►

(** Without failures, the row found is the last version. *)
Lemma getLatest_run `{Env} qc jobType s :
  err (statements s) = false -> err (S (statements s)) = false -> versions_ok qc jobType (db s) ->
  exists s1, db s1 = db s /\
  ((versions qc jobType (db s) = [] /\ exists e, getLatestByType qc jobType s = (inr e, s1)) \/
   exists old, old ∈ versions qc jobType (db s) /\
     d_Version old = Z.of_nat (List.length (versions qc jobType (db s))) - 1 /\
     getLatestByType qc jobType s = (inl old, s1)).
Proof.
  intros E1 E2 [Hnum _ _]. unfold getLatestByType, bind, try, query, exec. cbn [fst snd]. rewrite E1. cbn [statements db].
  rewrite E2. cbn [db ulids statements]. set (n := Sql.count _ (definitions (db s))).
  assert (n = Z.of_nat (List.length (versions qc jobType (db s)))) as Hn by done.
  set (vs := versions qc jobType (db s)) in *.
  assert (forall x, x ∈ Sql.select (fun d => in_scope qc true d && (d_JobType d == jobType) && (d_Version d =? n - 1))
                          (definitions (db s)) <-> x ∈ vs /\ d_Version x = n - 1) as Hsel.
  { intros x. unfold vs, versions. rewrite !elem_of_select. unfold mine. rewrite (andb_true_iff (_ && _)), Z.eqb_eq. tauto. }
  exists (mkSt (db s) (S (S (statements s))) (ulids s)).
  match goal with |- context [first_def ?l] => destruct (first_def l) as [old|] eqn:Ef end; cbn.
  - split; [reflexivity|]. right. exists old. apply first_def_Some, Hsel in Ef as [Hin Hv]. rewrite <- Hn. by split_and!.
  - split; [reflexivity|]. left. apply first_def_None in Ef. split; [|by eexists].
    destruct vs as [|x l] eqn:Ev; [done|]. exfalso.
    assert (n - 1 ∈ map d_Version (x :: l)) as Hin.
    { rewrite Hnum. apply elem_of_seqZ. rewrite Hn. cbn [List.length]. lia. }
    apply list_elem_of_fmap in Hin as (y & Hy & Hin).
    assert (y ∈ @nil DefRow) as Hno by (rewrite <- Ef; apply Hsel; done). by apply not_elem_of_nil in Hno.
Qed.

Lemma versions_same qc t d d' : definitions d' = definitions d -> versions_ok qc t d -> versions_ok qc t d'.
Proof.
  intros E [H1 H2 H3]. assert (versions qc t d' = versions qc t d) as Ev by (unfold versions; by rewrite E).
  split; by rewrite Ev.
Qed.

(** Versions identify the rows of a type. *)
Lemma version_unique qc t d x y :
  versions_ok qc t d -> x ∈ versions qc t d -> y ∈ versions qc t d -> d_Version x = d_Version y -> x = y.
Proof.
  intros [Hn _ _] Hx Hy Hv. apply list_elem_of_lookup in Hx as [i Hi]. apply list_elem_of_lookup in Hy as [j Hj].
  assert (NoDup (map d_Version (versions qc t d))) as HD by (rewrite Hn; apply NoDup_seqZ).
  assert (i = j) as ->; [|congruence]. apply (NoDup_lookup _ i j (d_Version x) HD);
    change (map ?f ?l) with (f <$> l); rewrite list_lookup_fmap; [by rewrite Hi|by rewrite Hj, Hv].
Qed.

Lemma one_active qc t d : versions_ok qc t d -> (List.length (active_versions qc t d) <= 1)%nat.
Proof.
  intros Hok. unfold active_versions.
  assert (NoDup (versions qc t d)) as HD.
  { apply (NoDup_fmap_1 d_Version). change (d_Version <$> ?l) with (map d_Version l).
    rewrite (numbered _ _ _ Hok). apply NoDup_seqZ. }
  destruct (List.filter d_Active (versions qc t d)) as [|x [|y l]] eqn:E; cbn; [lia|lia|]. exfalso.
  assert (NoDup (x :: y :: l)) as HDf by (rewrite <- E; eapply sublist_NoDup; [exact HD|apply filter_sublist]).
  assert (forall z, z ∈ x :: y :: l -> z ∈ versions qc t d /\ d_Active z = true) as Hall.
  { intros z. rewrite <- E, !list_elem_of_In. apply List.filter_In. }
  destruct (Hall x (list_elem_of_here _ _)) as [Hx Ax].
  destruct (Hall y (list_elem_of_further _ _ _ (list_elem_of_here _ _))) as [Hy Ay].
  apply NoDup_cons in HDf as [Hni _]. apply Hni.
  rewrite (version_unique qc t d x y Hok Hx Hy); [apply list_elem_of_here|].
  rewrite (only_last_active _ _ _ Hok x Hx Ax), (only_last_active _ _ _ Hok y Hy Ay). done.
Qed.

◄

■ Directions for this task
In the data above, which lines lie between the line with "assert (forall z, z" and the line with "rewrite (version_unique qc", inclusive? Print those lines exactly and nothing else.

■ Task response
  assert (forall z, z ∈ x :: y :: l -> z ∈ versions qc t d /\ d_Active z = true) as Hall.
  { intros z. rewrite <- E, !list_elem_of_In. apply List.filter_In. }
  destruct (Hall x (list_elem_of_here _ _)) as [Hx Ax].
  destruct (Hall y (list_elem_of_further _ _ _ (list_elem_of_here _ _))) as [Hy Ay].
  apply NoDup_cons in HDf as [Hni _]. apply Hni.
  rewrite (version_unique qc t d x y Hok Hx Hy); [apply list_elem_of_here|].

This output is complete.